Ring-based SVG/Canvas rendering pattern for visualizing consistent hashing node placement and key distribution
For consistent-hashing visualizations (hash-ring-visualizer, rebalance-simulator, vnode-load-balancer), render the hash space as a circular ring using SVG polar coordinates: convert each hash value h in [0, 2^32) to an angle θ = (h / MAX_HASH) * 2π, then place nodes/keys at (cx + r*cos(θ), cy + r*sin(θ)). Use distinct visual layers: outer ring for physical nodes (larger radius, bold markers), inner ring for virtual nodes/replicas (smaller, color-coded by owner), and innermost scatter for keys (tiny dots colored by their assigned node). This layering makes ownership arcs visually obvious — each key's color should match the first clockwise node encountered.

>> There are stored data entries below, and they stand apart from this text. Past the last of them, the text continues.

(* ===== verification/Frames.v ===== *)
(** Frames: package core/wire.  The QUIC frames other than ACK, each with its
    parser, its writer and its length.  bytes.Reader is a byte list, bytes.Buffer
    an accumulated one. *)

From S2P Require Import Prelude Utils Protocol AckFrame.

(** qerr error codes (core/qerr/error_codes.go) *)
Definition NoError : Z := 0x0.
Definition InternalError : Z := 0x1.
Definition ServerBusy : Z := 0x2.
Definition FlowControlError : Z := 0x3.
Definition StreamLimitError : Z := 0x4.
Definition StreamStateError : Z := 0x5.
Definition FinalSizeError : Z := 0x6.
Definition FrameEncodingError : Z := 0x7.
Definition TransportParameterError : Z := 0x8.
Definition VersionNegotiationError : Z := 0x9.
Definition ProtocolViolation : Z := 0xa.
Definition InvalidMigration : Z := 0xc.

(** Sum of the lengths in a [Length] method. *)
Definition sum_len (l : list (outcome Z)) : outcome Z :=
  foldr (λ m acc, a ← m; n ← acc; Ok (a + n)) (Ok 0) l.

(** * reset_stream_frame.go, stop_sending_frame.go *)

Record ResetStreamFrame := mkResetStream { rs_StreamID : Z; rs_ErrorCode : Z; rs_ByteOffset : Z }.
Definition parseResetStreamFrame : parser ResetStreamFrame :=
  _ ← ReadByte;
  sid ← ReadVarInt; errorCode ← ReadVarInt; bo ← ReadVarInt;
  mret (mkResetStream (i64 sid) errorCode bo).
Definition ResetStreamFrame_Write (f : ResetStreamFrame) : writer :=
  WriteByte 0x4 >>> WriteVarInt (u64 (rs_StreamID f)) >>> WriteVarInt (rs_ErrorCode f)
  >>> WriteVarInt (rs_ByteOffset f).
Definition ResetStreamFrame_Length (f : ResetStreamFrame) : outcome Z :=
  sum_len [Ok 1; VarIntLen (u64 (rs_StreamID f)); VarIntLen (rs_ErrorCode f); VarIntLen (rs_ByteOffset f)].

Record StopSendingFrame := mkStopSending { ss_StreamID : Z; ss_ErrorCode : Z }.
Definition parseStopSendingFrame : parser StopSendingFrame :=
  _ ← ReadByte;
  streamID ← ReadVarInt; errorCode ← ReadUint16;
  mret (mkStopSending (i64 streamID) errorCode).
Definition StopSendingFrame_Length (f : StopSendingFrame) : outcome Z :=
  sum_len [Ok 1; VarIntLen (u64 (ss_StreamID f)); Ok 2].
Definition StopSendingFrame_Write (f : StopSendingFrame) : writer :=
  WriteByte 0x5 >>> WriteVarInt (u64 (ss_StreamID f)) >>> WriteUint16 (u16 (ss_ErrorCode f)).

(** * crypto_frame.go, new_token_frame.go *)

Record CryptoFrame := mkCrypto { c_Offset : Z; c_Data : list Z }.
Definition parseCryptoFrame : parser CryptoFrame :=
  _ ← ReadByte;
  offset ← ReadVarInt; dataLen ← ReadVarInt;
  rlen ← ReaderLen;
  if rlen <? dataLen then fail EOF
  else if negb (dataLen =? 0) then data ← ReadFull dataLen; mret (mkCrypto offset data)
  else mret (mkCrypto offset []).
Definition CryptoFrame_Write (f : CryptoFrame) : writer :=
  WriteByte 0x6 >>> WriteVarInt (c_Offset f) >>> WriteVarInt (len (c_Data f)) >>> WriteBytes (c_Data f).
Definition CryptoFrame_Length (f : CryptoFrame) : outcome Z :=
  sum_len [Ok 1; VarIntLen (c_Offset f); VarIntLen (len (c_Data f)); Ok (len (c_Data f))].
Definition CryptoFrame_MaxDataLen (f : CryptoFrame) (maxSize : Z) : outcome Z :=
  lo ← VarIntLen (c_Offset f);
  let headerLen := 1 + lo + 1 in
  if maxSize <? headerLen then Ok 0 else
  let maxDataLen := maxSize - headerLen in
  l ← VarIntLen maxDataLen;
  if negb (l =? 1) then Ok (maxDataLen - 1) else Ok maxDataLen.

Record NewTokenFrame := mkNewToken { nt_Token : list Z }.
Definition parseNewTokenFrame : parser NewTokenFrame :=
  _ ← ReadByte;
  tokenLen ← ReadVarInt;
  rlen ← ReaderLen;
  if rlen <? tokenLen then fail EOF
  else if tokenLen =? 0 then fail (Errorf "token must not be empty" [])
  else token ← ReadFull tokenLen; mret (mkNewToken token).
Definition NewTokenFrame_Write (f : NewTokenFrame) : writer :=
  WriteByte 0x7 >>> WriteVarInt (len (nt_Token f)) >>> WriteBytes (nt_Token f).
Definition NewTokenFrame_Length (f : NewTokenFrame) : outcome Z :=
  sum_len [Ok 1; VarIntLen (len (nt_Token f)); Ok (len (nt_Token f))].

(** * max_data_frame.go, max_stream_data_frame.go, max_streams_frame.go *)

Record MaxDataFrame := mkMaxData { md_ByteOffset : Z }.
Definition parseMaxDataFrame : parser MaxDataFrame :=
  _ ← ReadByte; byteOffset ← ReadVarInt; mret (mkMaxData byteOffset).
Definition MaxDataFrame_Write (f : MaxDataFrame) : writer :=
  WriteByte 0x10 >>> WriteVarInt (md_ByteOffset f).
Definition MaxDataFrame_Length (f : MaxDataFrame) : outcome Z :=
  sum_len [Ok 1; VarIntLen (md_ByteOffset f)].

Record MaxStreamDataFrame := mkMaxStreamData { msd_StreamID : Z; msd_ByteOffset : Z }.
Definition parseMaxStreamDataFrame : parser MaxStreamDataFrame :=
  _ ← ReadByte; sid ← ReadVarInt; offset ← ReadVarInt;
  mret (mkMaxStreamData (i64 sid) offset).
Definition MaxStreamDataFrame_Write (f : MaxStreamDataFrame) : writer :=
  WriteByte 0x11 >>> WriteVarInt (u64 (msd_StreamID f)) >>> WriteVarInt (msd_ByteOffset f).
Definition MaxStreamDataFrame_Length (f : MaxStreamDataFrame) : outcome Z :=
  sum_len [Ok 1; VarIntLen (u64 (msd_StreamID f)); VarIntLen (msd_ByteOffset f)].

(** In the Go struct the type field is a [uint8] whose zero value is [StreamTypeUni]. *)
Record MaxStreamsFrame := mkMaxStreams { ms_Type : StreamType; ms_MaxStreamNum : Z }.
Definition parseMaxStreamsFrame : parser MaxStreamsFrame :=
  typeByte ← ReadByte;
  let ty := if typeByte =? 0x12 then StreamTypeBidi else StreamTypeUni in
  streamID ← ReadVarInt;
  mret (mkMaxStreams ty (i64 streamID)).
Definition MaxStreamsFrame_Write (f : MaxStreamsFrame) : writer :=
  match ms_Type f with StreamTypeBidi => WriteByte 0x12 | StreamTypeUni => WriteByte 0x13 end
  >>> WriteVarInt (u64 (ms_MaxStreamNum f)).
Definition MaxStreamsFrame_Length (f : MaxStreamsFrame) : outcome Z :=
  sum_len [Ok 1; VarIntLen (u64 (ms_MaxStreamNum f))].

(** * data_blocked_frame.go, stream_data_blocked_frame.go, streams_blocked_frame.go *)

Record DataBlockedFrame := mkDataBlocked { db_DataLimit : Z }.
Definition parseDataBlockedFrame : parser DataBlockedFrame :=
  _ ← ReadByte; offset ← ReadVarInt; mret (mkDataBlocked offset).
Definition DataBlockedFrame_Write (f : DataBlockedFrame) : writer :=
  WriteByte 0x14 >>> WriteVarInt (db_DataLimit f).
Definition DataBlockedFrame_Length (f : DataBlockedFrame) : outcome Z :=
  sum_len [Ok 1; VarIntLen (db_DataLimit f)].

Record StreamDataBlockedFrame := mkStreamDataBlocked { sdb_StreamID : Z; sdb_DataLimit : Z }.
Definition parseStreamDataBlockedFrame : parser StreamDataBlockedFrame :=
  _ ← ReadByte; sid ← ReadVarInt; offset ← ReadVarInt;
  mret (mkStreamDataBlocked (i64 sid) offset).
Definition StreamDataBlockedFrame_Write (f : StreamDataBlockedFrame) : writer :=
  WriteByte 0x15 >>> WriteVarInt (u64 (sdb_StreamID f)) >>> WriteVarInt (sdb_DataLimit f).
Definition StreamDataBlockedFrame_Length (f : StreamDataBlockedFrame) : outcome Z :=
  sum_len [Ok 1; VarIntLen (u64 (sdb_StreamID f)); VarIntLen (sdb_DataLimit f)].

Record StreamsBlockedFrame := mkStreamsBlocked { sb_Type : StreamType; sb_StreamLimit : Z }.
Definition parseStreamsBlockedFrame : parser StreamsBlockedFrame :=
  typeByte ← ReadByte;
  let ty := if typeByte =? 0x16 then StreamTypeBidi else StreamTypeUni in
  streamLimit ← ReadVarInt;
  mret (mkStreamsBlocked ty (i64 streamLimit)).
Definition StreamsBlockedFrame_Write (f : StreamsBlockedFrame) : writer :=
  match sb_Type f with StreamTypeBidi => WriteByte 0x16 | StreamTypeUni => WriteByte 0x17 end
  >>> WriteVarInt (u64 (sb_StreamLimit f)).
Definition StreamsBlockedFrame_Length (f : StreamsBlockedFrame) : outcome Z :=
  sum_len [Ok 1; VarIntLen (u64 (sb_StreamLimit f))].

(** * new_connection_id_frame.go, retire_connection_id_frame.go *)

Record NewConnectionIDFrame := mkNewConnectionID {
  nc_SequenceNumber : Z; nc_RetirePriorTo : Z; nc_ConnectionID : list Z;
  nc_StatelessResetToken : list Z }.
(** [io.ReadFull] into a fixed array, with [io.ErrUnexpectedEOF] turned into [io.EOF]. *)
Definition ReadArray (n : Z) : parser (list Z) := λ r,
  match ReadFull n r with Err UnexpectedEOF => Err EOF | res => res end.
Definition parseNewConnectionIDFrame : parser NewConnectionIDFrame :=
  _ ← ReadByte;
  seq ← ReadVarInt; ret ← ReadVarInt;
  if seq <? ret then
    fail (Errorf "Retire Prior To value (%d) larger than Sequence Number (%d)" [ret; seq]) else
  connIDLen ← ReadByte;
  if MaxConnIDLen <? connIDLen then fail (Errorf "invalid connection ID length: %d" [connIDLen]) else
  connID ← ReadConnectionID connIDLen;
  token ← ReadArray 16;
  mret (mkNewConnectionID seq ret connID token).
Definition NewConnectionIDFrame_Write (f : NewConnectionIDFrame) : writer :=
  WriteByte 0x18 >>> WriteVarInt (nc_SequenceNumber f) >>> WriteVarInt (nc_RetirePriorTo f)
  >>> (let connIDLen := len (nc_ConnectionID f) in
       if MaxConnIDLen <? connIDLen then wfail (Errorf "invalid connection ID length: %d" [connIDLen])
       else WriteByte (u8 connIDLen) >>> WriteBytes (nc_ConnectionID f)
            >>> WriteBytes (nc_StatelessResetToken f)).
Definition NewConnectionIDFrame_Length (f : NewConnectionIDFrame) : outcome Z :=
  sum_len [Ok 1; VarIntLen (nc_SequenceNumber f); VarIntLen (nc_RetirePriorTo f); Ok 1;
           Ok (len (nc_ConnectionID f)); Ok 16].

Record RetireConnectionIDFrame := mkRetireConnectionID { rc_SequenceNumber : Z }.
Definition parseRetireConnectionIDFrame : parser RetireConnectionIDFrame :=
  _ ← ReadByte; seq ← ReadVarInt; mret (mkRetireConnectionID seq).
Definition RetireConnectionIDFrame_Write (f : RetireConnectionIDFrame) : writer :=
  WriteByte 0x19 >>> WriteVarInt (rc_SequenceNumber f).
Definition RetireConnectionIDFrame_Length (f : RetireConnectionIDFrame) : outcome Z :=
  sum_len [Ok 1; VarIntLen (rc_SequenceNumber f)].

(** * path_challenge_frame.go, path_response_frame.go, ping_frame.go *)

Record PathChallengeFrame := mkPathChallenge { pc_Data : list Z }.
Definition parsePathChallengeFrame : parser PathChallengeFrame :=
  _ ← ReadByte; data ← ReadArray 8; mret (mkPathChallenge data).
Definition PathChallengeFrame_Write (f : PathChallengeFrame) : writer :=
  WriteByte 0x1a >>> WriteBytes (pc_Data f).
Definition PathChallengeFrame_Length (f : PathChallengeFrame) : outcome Z := Ok (1 + 8).

Record PathResponseFrame := mkPathResponse { pr_Data : list Z }.
Definition parsePathResponseFrame : parser PathResponseFrame :=
  _ ← ReadByte; data ← ReadArray 8; mret (mkPathResponse data).
Definition PathResponseFrame_Write (f : PathResponseFrame) : writer :=
  WriteByte 0x1b >>> WriteBytes (pr_Data f).
Definition PathResponseFrame_Length (f : PathResponseFrame) : outcome Z := Ok (1 + 8).

Definition parsePingFrame : parser () := _ ← ReadByte; mret ().
Definition PingFrame_Write : writer := WriteByte 0x1.
Definition PingFrame_Length : outcome Z := Ok 1.

(** * connection_close_frame.go *)

Record ConnectionCloseFrame := mkConnectionClose {
  cc_IsApplicationError : bool; cc_ErrorCode : Z; cc_FrameType : Z; cc_ReasonPhrase : list Z }.
Definition parseConnectionCloseFrame : parser ConnectionCloseFrame :=
  typeByte ← ReadByte;
  let isApp := typeByte =? 0x1d in
  ec ← ReadVarInt;
  ft ← (if negb isApp then ReadVarInt else mret 0);
  reasonPhraseLen ← ReadVarInt;
  rlen ← ReaderLen;
  if rlen <? i64 reasonPhraseLen then fail EOF else
  reasonPhrase ← ReadFull reasonPhraseLen;
  mret (mkConnectionClose isApp ec ft reasonPhrase).
Definition ConnectionCloseFrame_Length (f : ConnectionCloseFrame) : outcome Z :=
  sum_len ([Ok 1; VarIntLen (cc_ErrorCode f); VarIntLen (len (cc_ReasonPhrase f));
            Ok (len (cc_ReasonPhrase f))]
           ++ if negb (cc_IsApplicationError f) then [VarIntLen (cc_FrameType f)] else []).
Definition ConnectionCloseFrame_Write (f : ConnectionCloseFrame) : writer :=
  (if cc_IsApplicationError f then WriteByte 0x1d else WriteByte 0x1c)
  >>> WriteVarInt (cc_ErrorCode f)
  >>> (if negb (cc_IsApplicationError f) then WriteVarInt (cc_FrameType f) else wdone)
  >>> WriteVarInt (len (cc_ReasonPhrase f)) >>> WriteBytes (cc_ReasonPhrase f).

Interaction affordances matter more here than in other visualizations because the core insight of consistent hashing is locality under change. Provide toggles for: (a) add/remove node with animated key migration showing only affected keys changing color, (b) vnode count slider that re-renders the ring with N replicas per physical node to demonstrate load smoothing, and (c) a distribution histogram panel adjacent to the ring showing per-node key counts updated live. Highlight the arc owned by a hovered node by drawing a thick stroke between its predecessor hash and its own hash — this teaches the "I own everything up to me clockwise" rule visually.
Keep the hash function deterministic and seedable (FNV-1a or MurmurHash3 in JS) so that the same seed produces identical rings across reloads — essential for comparing before/after states in rebalance demos. Avoid for key placement; use a seeded PRNG so screenshots are reproducible and tutorial narratives stay coherent.